Required action => Among the entries below, take the line with "store_rel c' d'" and the line with "rewrite Z.shiftl_mul_pow2, Z.mul_1_l, Hst", and output them and every line between them exactly, with nothing else.
+===+
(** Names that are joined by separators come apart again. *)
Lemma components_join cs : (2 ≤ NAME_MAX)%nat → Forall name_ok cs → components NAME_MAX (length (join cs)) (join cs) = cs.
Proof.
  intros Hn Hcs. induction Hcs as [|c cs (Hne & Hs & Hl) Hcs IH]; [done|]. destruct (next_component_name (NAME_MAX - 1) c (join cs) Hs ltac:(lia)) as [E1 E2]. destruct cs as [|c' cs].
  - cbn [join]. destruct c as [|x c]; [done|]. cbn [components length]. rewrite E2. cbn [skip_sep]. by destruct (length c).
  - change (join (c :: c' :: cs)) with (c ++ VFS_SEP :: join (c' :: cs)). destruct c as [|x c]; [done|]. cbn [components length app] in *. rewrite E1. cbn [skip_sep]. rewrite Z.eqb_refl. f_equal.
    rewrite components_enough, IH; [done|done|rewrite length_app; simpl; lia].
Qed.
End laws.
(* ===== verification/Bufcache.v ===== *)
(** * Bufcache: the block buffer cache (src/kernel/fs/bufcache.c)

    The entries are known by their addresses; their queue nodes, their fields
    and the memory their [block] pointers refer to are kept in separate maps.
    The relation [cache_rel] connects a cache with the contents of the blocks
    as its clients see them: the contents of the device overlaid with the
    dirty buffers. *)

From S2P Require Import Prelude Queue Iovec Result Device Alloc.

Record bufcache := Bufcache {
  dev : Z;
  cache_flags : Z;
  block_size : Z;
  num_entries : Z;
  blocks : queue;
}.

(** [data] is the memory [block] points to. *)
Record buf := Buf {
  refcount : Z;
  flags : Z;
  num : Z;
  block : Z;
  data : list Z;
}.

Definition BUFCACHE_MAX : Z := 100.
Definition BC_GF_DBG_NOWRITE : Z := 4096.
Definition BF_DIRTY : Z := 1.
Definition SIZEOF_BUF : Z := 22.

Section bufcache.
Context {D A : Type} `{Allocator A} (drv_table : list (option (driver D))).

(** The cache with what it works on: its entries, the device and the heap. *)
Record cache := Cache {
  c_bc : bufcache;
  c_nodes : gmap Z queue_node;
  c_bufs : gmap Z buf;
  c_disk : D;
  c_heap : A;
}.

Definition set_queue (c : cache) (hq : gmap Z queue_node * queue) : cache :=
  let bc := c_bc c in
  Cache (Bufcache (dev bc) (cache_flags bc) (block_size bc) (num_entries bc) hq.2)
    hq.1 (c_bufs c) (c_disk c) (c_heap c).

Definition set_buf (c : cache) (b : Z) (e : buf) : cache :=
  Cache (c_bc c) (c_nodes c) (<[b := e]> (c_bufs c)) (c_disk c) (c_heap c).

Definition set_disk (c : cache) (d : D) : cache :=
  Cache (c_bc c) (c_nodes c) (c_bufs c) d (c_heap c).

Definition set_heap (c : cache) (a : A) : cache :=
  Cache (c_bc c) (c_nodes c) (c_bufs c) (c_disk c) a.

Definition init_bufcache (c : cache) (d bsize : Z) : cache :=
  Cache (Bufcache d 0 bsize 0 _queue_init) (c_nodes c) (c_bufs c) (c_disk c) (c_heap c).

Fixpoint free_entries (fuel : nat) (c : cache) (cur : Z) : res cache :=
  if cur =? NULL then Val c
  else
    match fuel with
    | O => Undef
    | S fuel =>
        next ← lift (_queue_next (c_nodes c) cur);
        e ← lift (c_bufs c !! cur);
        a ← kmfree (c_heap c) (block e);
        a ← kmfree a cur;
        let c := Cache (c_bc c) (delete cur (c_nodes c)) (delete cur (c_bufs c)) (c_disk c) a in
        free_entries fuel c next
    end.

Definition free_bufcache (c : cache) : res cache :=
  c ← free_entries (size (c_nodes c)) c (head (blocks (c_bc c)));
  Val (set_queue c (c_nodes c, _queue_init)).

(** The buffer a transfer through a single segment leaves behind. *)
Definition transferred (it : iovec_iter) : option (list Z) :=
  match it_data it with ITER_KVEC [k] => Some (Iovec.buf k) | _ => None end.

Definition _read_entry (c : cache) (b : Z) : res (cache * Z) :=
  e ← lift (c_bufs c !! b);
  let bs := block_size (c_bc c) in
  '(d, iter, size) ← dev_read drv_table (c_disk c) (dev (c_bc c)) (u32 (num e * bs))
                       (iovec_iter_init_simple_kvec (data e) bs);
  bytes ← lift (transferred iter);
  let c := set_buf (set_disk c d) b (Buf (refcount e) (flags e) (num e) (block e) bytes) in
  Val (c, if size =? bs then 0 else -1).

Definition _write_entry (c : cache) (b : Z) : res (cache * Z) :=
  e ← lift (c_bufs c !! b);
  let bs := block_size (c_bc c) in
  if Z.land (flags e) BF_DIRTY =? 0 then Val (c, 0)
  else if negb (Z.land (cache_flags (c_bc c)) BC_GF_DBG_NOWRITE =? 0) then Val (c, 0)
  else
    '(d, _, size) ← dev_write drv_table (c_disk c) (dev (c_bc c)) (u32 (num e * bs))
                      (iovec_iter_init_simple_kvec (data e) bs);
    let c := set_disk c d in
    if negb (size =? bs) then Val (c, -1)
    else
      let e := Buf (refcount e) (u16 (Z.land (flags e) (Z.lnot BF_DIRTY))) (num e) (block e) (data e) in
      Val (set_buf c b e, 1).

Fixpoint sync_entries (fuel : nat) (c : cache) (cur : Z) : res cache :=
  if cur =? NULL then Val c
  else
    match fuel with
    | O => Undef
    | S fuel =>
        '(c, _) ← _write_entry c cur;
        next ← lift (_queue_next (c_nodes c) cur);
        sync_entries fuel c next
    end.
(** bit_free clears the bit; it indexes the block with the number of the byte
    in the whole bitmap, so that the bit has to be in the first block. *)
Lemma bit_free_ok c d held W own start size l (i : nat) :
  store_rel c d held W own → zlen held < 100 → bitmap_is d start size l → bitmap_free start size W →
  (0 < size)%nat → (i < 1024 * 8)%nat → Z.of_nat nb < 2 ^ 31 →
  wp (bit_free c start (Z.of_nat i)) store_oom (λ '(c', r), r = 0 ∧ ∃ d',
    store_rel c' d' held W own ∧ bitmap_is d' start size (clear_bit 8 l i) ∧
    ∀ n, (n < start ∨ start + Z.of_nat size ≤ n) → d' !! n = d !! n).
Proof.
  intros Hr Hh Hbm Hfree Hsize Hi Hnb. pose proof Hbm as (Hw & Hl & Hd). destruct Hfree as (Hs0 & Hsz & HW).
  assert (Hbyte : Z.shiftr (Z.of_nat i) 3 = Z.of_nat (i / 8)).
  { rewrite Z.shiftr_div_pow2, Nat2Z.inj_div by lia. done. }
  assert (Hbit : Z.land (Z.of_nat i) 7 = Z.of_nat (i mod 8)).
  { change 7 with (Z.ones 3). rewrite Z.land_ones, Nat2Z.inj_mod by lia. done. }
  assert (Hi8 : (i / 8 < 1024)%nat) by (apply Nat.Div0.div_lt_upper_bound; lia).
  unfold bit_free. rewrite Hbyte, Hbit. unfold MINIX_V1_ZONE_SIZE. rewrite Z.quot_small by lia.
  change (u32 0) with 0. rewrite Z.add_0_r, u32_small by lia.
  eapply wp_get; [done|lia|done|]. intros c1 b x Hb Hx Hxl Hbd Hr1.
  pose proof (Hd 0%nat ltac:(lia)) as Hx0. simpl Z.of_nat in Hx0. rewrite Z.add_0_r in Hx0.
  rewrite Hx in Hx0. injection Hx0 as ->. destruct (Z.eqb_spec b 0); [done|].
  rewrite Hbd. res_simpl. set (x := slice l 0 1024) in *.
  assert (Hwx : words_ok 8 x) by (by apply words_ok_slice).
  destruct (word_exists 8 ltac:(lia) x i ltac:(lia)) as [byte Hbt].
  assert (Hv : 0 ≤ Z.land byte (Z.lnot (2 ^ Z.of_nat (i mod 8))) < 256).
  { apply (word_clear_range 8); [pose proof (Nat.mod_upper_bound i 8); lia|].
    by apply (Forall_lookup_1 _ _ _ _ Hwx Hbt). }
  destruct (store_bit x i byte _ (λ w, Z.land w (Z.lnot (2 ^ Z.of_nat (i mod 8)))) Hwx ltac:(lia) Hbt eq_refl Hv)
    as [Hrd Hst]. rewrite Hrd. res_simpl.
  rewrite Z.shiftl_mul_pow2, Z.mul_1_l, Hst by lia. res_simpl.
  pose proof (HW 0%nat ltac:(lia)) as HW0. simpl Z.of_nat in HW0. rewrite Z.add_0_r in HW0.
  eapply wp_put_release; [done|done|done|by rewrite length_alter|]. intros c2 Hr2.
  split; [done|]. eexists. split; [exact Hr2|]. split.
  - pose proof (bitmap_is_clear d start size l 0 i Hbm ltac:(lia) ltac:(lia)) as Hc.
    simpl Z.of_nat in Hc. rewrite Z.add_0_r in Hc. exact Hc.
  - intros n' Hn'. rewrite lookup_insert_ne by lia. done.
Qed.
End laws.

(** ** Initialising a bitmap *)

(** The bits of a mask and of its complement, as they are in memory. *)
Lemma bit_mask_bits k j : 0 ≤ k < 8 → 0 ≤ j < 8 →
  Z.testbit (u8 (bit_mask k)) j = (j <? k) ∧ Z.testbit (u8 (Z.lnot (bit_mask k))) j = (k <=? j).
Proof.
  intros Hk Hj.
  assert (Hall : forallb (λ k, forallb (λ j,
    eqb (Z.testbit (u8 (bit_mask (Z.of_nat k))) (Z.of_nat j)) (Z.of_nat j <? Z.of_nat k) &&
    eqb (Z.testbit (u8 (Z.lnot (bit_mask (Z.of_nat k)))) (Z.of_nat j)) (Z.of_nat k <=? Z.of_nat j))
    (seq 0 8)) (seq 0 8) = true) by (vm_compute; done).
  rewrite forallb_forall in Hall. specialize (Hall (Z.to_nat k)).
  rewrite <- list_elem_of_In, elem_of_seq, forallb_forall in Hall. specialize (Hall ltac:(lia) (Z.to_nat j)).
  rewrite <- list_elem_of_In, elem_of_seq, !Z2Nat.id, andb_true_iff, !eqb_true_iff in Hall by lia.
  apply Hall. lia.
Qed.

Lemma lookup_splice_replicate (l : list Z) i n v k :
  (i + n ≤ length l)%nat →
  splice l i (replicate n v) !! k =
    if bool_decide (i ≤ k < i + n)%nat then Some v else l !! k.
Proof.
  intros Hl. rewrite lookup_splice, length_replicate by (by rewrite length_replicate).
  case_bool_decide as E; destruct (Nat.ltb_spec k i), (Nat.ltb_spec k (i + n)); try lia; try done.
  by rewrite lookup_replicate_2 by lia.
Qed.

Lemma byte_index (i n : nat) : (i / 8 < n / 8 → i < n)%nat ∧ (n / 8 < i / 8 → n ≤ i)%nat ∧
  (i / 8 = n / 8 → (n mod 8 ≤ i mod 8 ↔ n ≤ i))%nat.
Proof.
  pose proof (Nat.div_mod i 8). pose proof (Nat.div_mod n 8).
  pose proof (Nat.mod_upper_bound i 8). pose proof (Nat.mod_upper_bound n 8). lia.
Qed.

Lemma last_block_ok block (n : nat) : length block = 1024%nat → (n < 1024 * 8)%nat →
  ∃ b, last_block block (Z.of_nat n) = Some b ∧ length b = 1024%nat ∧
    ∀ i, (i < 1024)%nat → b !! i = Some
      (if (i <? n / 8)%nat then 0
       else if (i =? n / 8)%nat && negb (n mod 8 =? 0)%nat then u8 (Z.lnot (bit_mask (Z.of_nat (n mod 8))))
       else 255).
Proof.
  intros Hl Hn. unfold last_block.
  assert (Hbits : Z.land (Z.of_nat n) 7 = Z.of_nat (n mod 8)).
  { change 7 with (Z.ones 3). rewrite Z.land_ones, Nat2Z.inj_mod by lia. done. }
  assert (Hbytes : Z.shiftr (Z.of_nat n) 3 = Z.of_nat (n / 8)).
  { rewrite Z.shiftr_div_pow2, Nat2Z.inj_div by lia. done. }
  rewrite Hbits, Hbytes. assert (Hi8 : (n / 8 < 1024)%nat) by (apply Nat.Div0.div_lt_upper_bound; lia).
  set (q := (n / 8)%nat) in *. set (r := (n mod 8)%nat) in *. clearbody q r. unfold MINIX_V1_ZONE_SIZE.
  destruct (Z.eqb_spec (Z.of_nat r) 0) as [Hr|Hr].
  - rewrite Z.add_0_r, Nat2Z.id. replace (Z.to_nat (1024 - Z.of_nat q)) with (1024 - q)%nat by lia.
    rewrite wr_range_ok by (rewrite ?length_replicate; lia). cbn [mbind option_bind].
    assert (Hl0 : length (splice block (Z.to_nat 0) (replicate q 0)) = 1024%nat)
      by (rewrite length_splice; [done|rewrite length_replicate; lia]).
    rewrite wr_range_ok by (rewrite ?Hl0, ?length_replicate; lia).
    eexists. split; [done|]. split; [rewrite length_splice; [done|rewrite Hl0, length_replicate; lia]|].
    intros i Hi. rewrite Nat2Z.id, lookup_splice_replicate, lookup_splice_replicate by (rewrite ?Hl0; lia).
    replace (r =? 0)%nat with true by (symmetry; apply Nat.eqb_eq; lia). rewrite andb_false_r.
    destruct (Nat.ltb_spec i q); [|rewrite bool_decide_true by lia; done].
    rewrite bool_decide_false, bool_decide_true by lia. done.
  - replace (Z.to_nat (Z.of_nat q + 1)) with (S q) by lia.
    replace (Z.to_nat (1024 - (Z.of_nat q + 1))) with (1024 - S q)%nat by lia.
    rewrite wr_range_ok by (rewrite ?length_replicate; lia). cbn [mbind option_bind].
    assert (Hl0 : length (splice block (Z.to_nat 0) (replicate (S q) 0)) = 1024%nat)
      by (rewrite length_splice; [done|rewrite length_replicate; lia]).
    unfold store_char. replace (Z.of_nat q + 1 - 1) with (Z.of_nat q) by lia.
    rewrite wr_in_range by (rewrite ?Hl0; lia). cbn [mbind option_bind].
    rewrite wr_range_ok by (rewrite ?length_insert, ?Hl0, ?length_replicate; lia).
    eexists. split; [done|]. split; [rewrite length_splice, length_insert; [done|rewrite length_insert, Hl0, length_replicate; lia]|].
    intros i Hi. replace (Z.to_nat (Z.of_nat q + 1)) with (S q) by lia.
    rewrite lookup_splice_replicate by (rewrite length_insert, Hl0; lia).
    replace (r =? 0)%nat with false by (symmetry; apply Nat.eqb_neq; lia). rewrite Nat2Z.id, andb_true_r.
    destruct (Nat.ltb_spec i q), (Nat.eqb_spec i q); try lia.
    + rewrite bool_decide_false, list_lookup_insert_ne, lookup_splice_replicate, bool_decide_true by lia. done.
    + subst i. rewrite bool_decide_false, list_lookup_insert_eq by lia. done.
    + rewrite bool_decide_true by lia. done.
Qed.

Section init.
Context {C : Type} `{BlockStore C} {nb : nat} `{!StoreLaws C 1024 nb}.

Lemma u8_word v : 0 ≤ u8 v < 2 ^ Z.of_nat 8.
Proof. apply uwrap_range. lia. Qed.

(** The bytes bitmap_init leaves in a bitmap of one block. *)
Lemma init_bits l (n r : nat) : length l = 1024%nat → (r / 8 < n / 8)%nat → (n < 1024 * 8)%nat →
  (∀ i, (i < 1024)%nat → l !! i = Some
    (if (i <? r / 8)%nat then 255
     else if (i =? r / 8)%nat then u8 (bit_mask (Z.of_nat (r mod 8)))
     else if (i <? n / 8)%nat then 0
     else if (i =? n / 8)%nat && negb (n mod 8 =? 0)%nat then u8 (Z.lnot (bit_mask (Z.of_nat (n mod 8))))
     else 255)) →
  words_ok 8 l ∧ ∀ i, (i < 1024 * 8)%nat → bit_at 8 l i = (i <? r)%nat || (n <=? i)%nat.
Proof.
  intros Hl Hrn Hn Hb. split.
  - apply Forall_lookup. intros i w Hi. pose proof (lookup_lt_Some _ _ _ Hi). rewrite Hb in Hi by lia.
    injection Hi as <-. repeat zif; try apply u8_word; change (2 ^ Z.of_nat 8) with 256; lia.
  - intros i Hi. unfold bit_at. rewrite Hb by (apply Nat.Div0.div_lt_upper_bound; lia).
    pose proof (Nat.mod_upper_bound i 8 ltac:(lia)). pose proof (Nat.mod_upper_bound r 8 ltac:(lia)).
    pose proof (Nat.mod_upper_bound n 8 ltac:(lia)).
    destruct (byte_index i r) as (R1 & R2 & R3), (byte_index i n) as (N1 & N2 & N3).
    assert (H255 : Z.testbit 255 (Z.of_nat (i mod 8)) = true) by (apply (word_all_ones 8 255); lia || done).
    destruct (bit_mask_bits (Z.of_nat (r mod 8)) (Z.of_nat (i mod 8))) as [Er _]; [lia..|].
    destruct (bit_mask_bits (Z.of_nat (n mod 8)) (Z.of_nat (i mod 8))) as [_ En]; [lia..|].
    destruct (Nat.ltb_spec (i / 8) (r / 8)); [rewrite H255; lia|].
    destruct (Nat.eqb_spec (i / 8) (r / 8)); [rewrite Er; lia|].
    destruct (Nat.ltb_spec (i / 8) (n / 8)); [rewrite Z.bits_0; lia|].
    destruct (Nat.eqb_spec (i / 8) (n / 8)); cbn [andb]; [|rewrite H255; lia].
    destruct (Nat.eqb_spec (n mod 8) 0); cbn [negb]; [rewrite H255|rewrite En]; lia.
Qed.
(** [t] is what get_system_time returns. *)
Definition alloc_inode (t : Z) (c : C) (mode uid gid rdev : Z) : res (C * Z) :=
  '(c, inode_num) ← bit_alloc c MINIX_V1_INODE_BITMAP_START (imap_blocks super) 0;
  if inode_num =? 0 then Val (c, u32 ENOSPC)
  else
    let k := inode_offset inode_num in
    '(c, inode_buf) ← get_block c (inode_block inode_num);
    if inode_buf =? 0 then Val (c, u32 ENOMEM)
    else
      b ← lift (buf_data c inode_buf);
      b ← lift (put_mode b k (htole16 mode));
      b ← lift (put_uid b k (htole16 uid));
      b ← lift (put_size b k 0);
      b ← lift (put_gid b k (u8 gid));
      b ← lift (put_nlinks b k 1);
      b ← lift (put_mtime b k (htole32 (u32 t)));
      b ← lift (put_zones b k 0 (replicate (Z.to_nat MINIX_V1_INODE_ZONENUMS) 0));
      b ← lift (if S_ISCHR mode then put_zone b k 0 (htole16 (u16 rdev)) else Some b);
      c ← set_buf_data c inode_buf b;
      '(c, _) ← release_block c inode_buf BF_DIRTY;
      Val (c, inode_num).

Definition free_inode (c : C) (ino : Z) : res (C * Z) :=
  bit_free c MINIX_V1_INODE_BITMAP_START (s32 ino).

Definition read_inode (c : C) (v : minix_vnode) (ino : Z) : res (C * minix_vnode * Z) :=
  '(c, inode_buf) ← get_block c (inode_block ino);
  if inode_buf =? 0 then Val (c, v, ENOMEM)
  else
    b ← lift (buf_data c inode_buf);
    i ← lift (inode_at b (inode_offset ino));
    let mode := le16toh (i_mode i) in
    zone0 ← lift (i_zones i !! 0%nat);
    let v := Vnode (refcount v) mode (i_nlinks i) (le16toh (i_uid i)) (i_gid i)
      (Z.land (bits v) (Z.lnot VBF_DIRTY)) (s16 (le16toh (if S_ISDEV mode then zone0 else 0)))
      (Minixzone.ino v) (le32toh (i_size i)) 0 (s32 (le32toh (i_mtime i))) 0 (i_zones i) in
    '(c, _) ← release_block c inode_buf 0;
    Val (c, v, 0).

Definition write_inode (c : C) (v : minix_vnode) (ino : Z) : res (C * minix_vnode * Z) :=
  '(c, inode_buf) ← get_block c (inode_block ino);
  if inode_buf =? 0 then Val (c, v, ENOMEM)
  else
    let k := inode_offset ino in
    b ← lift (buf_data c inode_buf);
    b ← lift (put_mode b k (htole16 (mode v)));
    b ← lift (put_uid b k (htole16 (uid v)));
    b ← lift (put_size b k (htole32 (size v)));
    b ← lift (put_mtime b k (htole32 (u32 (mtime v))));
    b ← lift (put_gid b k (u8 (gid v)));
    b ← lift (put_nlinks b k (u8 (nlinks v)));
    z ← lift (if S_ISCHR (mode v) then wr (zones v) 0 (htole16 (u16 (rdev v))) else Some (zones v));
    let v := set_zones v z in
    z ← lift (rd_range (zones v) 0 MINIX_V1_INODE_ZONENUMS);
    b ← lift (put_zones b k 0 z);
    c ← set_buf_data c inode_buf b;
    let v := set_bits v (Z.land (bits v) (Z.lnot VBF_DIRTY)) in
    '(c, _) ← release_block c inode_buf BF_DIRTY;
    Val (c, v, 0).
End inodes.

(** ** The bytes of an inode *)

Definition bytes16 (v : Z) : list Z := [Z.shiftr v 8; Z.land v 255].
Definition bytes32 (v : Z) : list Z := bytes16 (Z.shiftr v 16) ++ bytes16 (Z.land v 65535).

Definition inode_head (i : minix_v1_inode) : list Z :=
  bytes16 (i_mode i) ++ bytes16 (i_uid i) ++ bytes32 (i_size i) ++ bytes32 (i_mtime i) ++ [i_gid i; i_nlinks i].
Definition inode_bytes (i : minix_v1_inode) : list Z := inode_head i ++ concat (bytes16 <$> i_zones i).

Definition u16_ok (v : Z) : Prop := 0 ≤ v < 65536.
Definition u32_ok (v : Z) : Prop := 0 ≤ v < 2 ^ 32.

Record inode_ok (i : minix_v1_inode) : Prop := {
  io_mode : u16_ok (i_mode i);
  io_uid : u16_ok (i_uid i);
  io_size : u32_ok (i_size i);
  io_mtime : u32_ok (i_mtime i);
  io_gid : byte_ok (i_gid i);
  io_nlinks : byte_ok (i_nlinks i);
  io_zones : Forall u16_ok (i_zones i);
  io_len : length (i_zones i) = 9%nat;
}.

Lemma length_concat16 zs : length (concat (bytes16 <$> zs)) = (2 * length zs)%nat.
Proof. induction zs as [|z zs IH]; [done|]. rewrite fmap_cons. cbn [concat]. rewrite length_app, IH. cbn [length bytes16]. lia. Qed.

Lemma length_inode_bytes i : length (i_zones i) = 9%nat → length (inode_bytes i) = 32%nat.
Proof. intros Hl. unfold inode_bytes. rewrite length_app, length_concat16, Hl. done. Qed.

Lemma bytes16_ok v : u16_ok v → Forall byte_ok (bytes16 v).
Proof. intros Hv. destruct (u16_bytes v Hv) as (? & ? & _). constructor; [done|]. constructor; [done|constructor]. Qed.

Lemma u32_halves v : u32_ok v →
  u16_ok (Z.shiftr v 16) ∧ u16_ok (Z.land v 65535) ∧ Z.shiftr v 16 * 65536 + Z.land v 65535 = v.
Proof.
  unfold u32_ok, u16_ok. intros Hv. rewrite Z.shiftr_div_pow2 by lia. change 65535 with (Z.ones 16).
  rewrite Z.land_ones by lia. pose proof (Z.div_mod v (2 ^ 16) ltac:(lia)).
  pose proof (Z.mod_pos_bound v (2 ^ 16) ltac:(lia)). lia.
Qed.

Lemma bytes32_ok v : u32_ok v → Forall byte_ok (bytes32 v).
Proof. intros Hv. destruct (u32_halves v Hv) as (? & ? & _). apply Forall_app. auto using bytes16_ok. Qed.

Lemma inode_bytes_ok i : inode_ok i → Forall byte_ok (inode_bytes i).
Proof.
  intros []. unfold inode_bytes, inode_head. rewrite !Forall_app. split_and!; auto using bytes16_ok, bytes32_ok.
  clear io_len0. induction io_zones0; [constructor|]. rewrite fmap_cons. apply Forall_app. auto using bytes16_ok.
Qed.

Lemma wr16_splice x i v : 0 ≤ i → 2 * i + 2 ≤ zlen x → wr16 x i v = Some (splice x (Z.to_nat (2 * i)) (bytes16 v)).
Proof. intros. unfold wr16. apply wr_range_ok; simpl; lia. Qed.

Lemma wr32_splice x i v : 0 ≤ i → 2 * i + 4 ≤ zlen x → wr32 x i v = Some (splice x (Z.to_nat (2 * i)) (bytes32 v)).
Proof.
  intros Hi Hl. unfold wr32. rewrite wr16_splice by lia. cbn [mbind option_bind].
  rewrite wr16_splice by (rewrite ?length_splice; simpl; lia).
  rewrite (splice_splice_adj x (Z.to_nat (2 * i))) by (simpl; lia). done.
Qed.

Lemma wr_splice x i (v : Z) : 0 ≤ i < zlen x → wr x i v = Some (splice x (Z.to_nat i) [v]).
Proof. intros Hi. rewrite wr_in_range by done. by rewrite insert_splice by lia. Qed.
+===+
Expected output =>
    store_rel c' d' held W own ∧ bitmap_is d' start size (clear_bit 8 l i) ∧
    ∀ n, (n < start ∨ start + Z.of_nat size ≤ n) → d' !! n = d !! n).
Proof.
  intros Hr Hh Hbm Hfree Hsize Hi Hnb. pose proof Hbm as (Hw & Hl & Hd). destruct Hfree as (Hs0 & Hsz & HW).
  assert (Hbyte : Z.shiftr (Z.of_nat i) 3 = Z.of_nat (i / 8)).
  { rewrite Z.shiftr_div_pow2, Nat2Z.inj_div by lia. done. }
  assert (Hbit : Z.land (Z.of_nat i) 7 = Z.of_nat (i mod 8)).
  { change 7 with (Z.ones 3). rewrite Z.land_ones, Nat2Z.inj_mod by lia. done. }
  assert (Hi8 : (i / 8 < 1024)%nat) by (apply Nat.Div0.div_lt_upper_bound; lia).
  unfold bit_free. rewrite Hbyte, Hbit. unfold MINIX_V1_ZONE_SIZE. rewrite Z.quot_small by lia.
  change (u32 0) with 0. rewrite Z.add_0_r, u32_small by lia.
  eapply wp_get; [done|lia|done|]. intros c1 b x Hb Hx Hxl Hbd Hr1.
  pose proof (Hd 0%nat ltac:(lia)) as Hx0. simpl Z.of_nat in Hx0. rewrite Z.add_0_r in Hx0.
  rewrite Hx in Hx0. injection Hx0 as ->. destruct (Z.eqb_spec b 0); [done|].
  rewrite Hbd. res_simpl. set (x := slice l 0 1024) in *.
  assert (Hwx : words_ok 8 x) by (by apply words_ok_slice).
  destruct (word_exists 8 ltac:(lia) x i ltac:(lia)) as [byte Hbt].
  assert (Hv : 0 ≤ Z.land byte (Z.lnot (2 ^ Z.of_nat (i mod 8))) < 256).
  { apply (word_clear_range 8); [pose proof (Nat.mod_upper_bound i 8); lia|].
    by apply (Forall_lookup_1 _ _ _ _ Hwx Hbt). }
  destruct (store_bit x i byte _ (λ w, Z.land w (Z.lnot (2 ^ Z.of_nat (i mod 8)))) Hwx ltac:(lia) Hbt eq_refl Hv)
    as [Hrd Hst]. rewrite Hrd. res_simpl.
  rewrite Z.shiftl_mul_pow2, Z.mul_1_l, Hst by lia. res_simpl.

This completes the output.